## What you are asked to do
Scan the lines below for the string "strings" and copy every one that has it.

(Dataset entries)
# # # # # # #

(** * LineUp column model: CompositeNumberColumn, header renderer, sortBy

    A shallow embedding of the TypeScript sources
    - [model/CompositeNumberColumn.ts]  (module [CompositeNumber]),
    - [ui/HeaderRenderer.ts]            (module [Header]),
    - [lineup.ts]                       (module [LineUp]),
    together with the properties of the column model they implement.

    JavaScript numbers are IEEE 754 binary64 values, which are exactly
    Rocq's primitive floats; the dynamically typed values that flow through
    [getValue] are a small tagged union ([JS.value]). *)

From Stdlib Require Import ZArith List Ascii String Bool.
From Stdlib Require Import Floats.
From stdpp Require Import base option list strings gmap sorting.

Import ListNotations.

Set Warnings "-register-all".

(* ===================================================================== *)
(** ** JavaScript values and the coercions the sources rely on *)
(* ===================================================================== *)

Module JS.

(** The values a column accessor can hand out: [undefined], [null],
    booleans, numbers (binary64, NaN and the infinities included) and
    strings. *)
Inductive value : Type :=
| VUndefined
| VNull
| VBool (b : bool)
| VNumber (n : float)
| VString (s : string).

(** [typeof v === 'number'] *)
Definition typeof_number (v : value) : bool :=
  match v with VNumber _ => true | _ => false end.

(** [typeof v === 'undefined'] *)
Definition typeof_undefined (v : value) : bool :=
  match v with VUndefined => true | _ => false end.

(** [v == null]: loose equality with [null] holds for [null] and
    [undefined] only. *)
Definition loose_eq_null (v : value) : bool :=
  match v with VUndefined | VNull => true | _ => false end.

# # # # # # #

## Result of this exercise
From stdpp Require Import base option list strings gmap sorting.
    strings. *)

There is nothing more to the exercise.